• [Directions]: Return the listing below in full, exactly.

• [Records shown]:
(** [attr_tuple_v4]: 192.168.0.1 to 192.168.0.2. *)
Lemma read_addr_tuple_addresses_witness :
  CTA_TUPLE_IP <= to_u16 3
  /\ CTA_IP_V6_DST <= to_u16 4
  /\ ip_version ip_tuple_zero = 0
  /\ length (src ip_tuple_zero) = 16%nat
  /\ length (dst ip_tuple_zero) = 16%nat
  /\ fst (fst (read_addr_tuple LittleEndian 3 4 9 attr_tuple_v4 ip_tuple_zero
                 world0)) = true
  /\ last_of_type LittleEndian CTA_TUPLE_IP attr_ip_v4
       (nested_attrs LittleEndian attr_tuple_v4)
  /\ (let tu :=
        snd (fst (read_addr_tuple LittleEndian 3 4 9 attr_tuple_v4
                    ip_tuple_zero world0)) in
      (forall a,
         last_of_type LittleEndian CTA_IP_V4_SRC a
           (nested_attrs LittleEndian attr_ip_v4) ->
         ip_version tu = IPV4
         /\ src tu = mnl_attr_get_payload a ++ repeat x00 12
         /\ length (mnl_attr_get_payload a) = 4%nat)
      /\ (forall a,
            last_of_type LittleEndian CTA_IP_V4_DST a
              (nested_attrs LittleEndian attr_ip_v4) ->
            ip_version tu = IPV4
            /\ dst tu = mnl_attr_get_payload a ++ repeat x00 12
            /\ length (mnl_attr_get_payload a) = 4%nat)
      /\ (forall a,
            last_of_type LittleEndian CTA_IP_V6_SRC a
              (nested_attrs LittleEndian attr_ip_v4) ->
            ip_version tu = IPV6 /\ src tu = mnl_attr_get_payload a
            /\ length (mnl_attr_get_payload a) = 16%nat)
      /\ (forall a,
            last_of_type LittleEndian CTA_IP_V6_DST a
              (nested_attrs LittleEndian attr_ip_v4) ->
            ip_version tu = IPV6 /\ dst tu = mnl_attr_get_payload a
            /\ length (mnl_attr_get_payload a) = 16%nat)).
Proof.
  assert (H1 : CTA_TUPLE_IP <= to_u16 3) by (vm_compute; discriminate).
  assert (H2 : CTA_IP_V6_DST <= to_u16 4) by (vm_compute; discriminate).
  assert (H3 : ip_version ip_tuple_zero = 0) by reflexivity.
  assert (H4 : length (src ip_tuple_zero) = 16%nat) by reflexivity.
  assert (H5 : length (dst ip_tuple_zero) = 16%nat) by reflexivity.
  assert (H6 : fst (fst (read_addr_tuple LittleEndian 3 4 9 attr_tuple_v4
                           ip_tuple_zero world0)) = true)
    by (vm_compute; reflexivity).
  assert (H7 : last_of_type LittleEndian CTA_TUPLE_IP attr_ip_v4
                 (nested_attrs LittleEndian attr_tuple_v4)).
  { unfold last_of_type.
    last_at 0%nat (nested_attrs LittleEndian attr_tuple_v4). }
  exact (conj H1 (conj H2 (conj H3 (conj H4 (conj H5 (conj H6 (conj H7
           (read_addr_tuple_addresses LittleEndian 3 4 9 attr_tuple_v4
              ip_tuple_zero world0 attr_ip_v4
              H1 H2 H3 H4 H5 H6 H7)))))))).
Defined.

• [Answer for this exercise]:
(** [attr_tuple_v4]: 192.168.0.1 to 192.168.0.2. *)
Lemma read_addr_tuple_addresses_witness :
  CTA_TUPLE_IP <= to_u16 3
  /\ CTA_IP_V6_DST <= to_u16 4
  /\ ip_version ip_tuple_zero = 0
  /\ length (src ip_tuple_zero) = 16%nat
  /\ length (dst ip_tuple_zero) = 16%nat
  /\ fst (fst (read_addr_tuple LittleEndian 3 4 9 attr_tuple_v4 ip_tuple_zero
                 world0)) = true
  /\ last_of_type LittleEndian CTA_TUPLE_IP attr_ip_v4
       (nested_attrs LittleEndian attr_tuple_v4)
  /\ (let tu :=
        snd (fst (read_addr_tuple LittleEndian 3 4 9 attr_tuple_v4
                    ip_tuple_zero world0)) in
      (forall a,
         last_of_type LittleEndian CTA_IP_V4_SRC a
           (nested_attrs LittleEndian attr_ip_v4) ->
         ip_version tu = IPV4
         /\ src tu = mnl_attr_get_payload a ++ repeat x00 12
         /\ length (mnl_attr_get_payload a) = 4%nat)
      /\ (forall a,
            last_of_type LittleEndian CTA_IP_V4_DST a
              (nested_attrs LittleEndian attr_ip_v4) ->
            ip_version tu = IPV4
            /\ dst tu = mnl_attr_get_payload a ++ repeat x00 12
            /\ length (mnl_attr_get_payload a) = 4%nat)
      /\ (forall a,
            last_of_type LittleEndian CTA_IP_V6_SRC a
              (nested_attrs LittleEndian attr_ip_v4) ->
            ip_version tu = IPV6 /\ src tu = mnl_attr_get_payload a
            /\ length (mnl_attr_get_payload a) = 16%nat)
      /\ (forall a,
            last_of_type LittleEndian CTA_IP_V6_DST a
              (nested_attrs LittleEndian attr_ip_v4) ->
            ip_version tu = IPV6 /\ dst tu = mnl_attr_get_payload a
            /\ length (mnl_attr_get_payload a) = 16%nat)).
Proof.
  assert (H1 : CTA_TUPLE_IP <= to_u16 3) by (vm_compute; discriminate).
  assert (H2 : CTA_IP_V6_DST <= to_u16 4) by (vm_compute; discriminate).
  assert (H3 : ip_version ip_tuple_zero = 0) by reflexivity.
  assert (H4 : length (src ip_tuple_zero) = 16%nat) by reflexivity.
  assert (H5 : length (dst ip_tuple_zero) = 16%nat) by reflexivity.
  assert (H6 : fst (fst (read_addr_tuple LittleEndian 3 4 9 attr_tuple_v4
                           ip_tuple_zero world0)) = true)
    by (vm_compute; reflexivity).
  assert (H7 : last_of_type LittleEndian CTA_TUPLE_IP attr_ip_v4
                 (nested_attrs LittleEndian attr_tuple_v4)).
  { unfold last_of_type.
    last_at 0%nat (nested_attrs LittleEndian attr_tuple_v4). }
  exact (conj H1 (conj H2 (conj H3 (conj H4 (conj H5 (conj H6 (conj H7
           (read_addr_tuple_addresses LittleEndian 3 4 9 attr_tuple_v4
              ip_tuple_zero world0 attr_ip_v4
              H1 H2 H3 H4 H5 H6 H7)))))))).
Defined.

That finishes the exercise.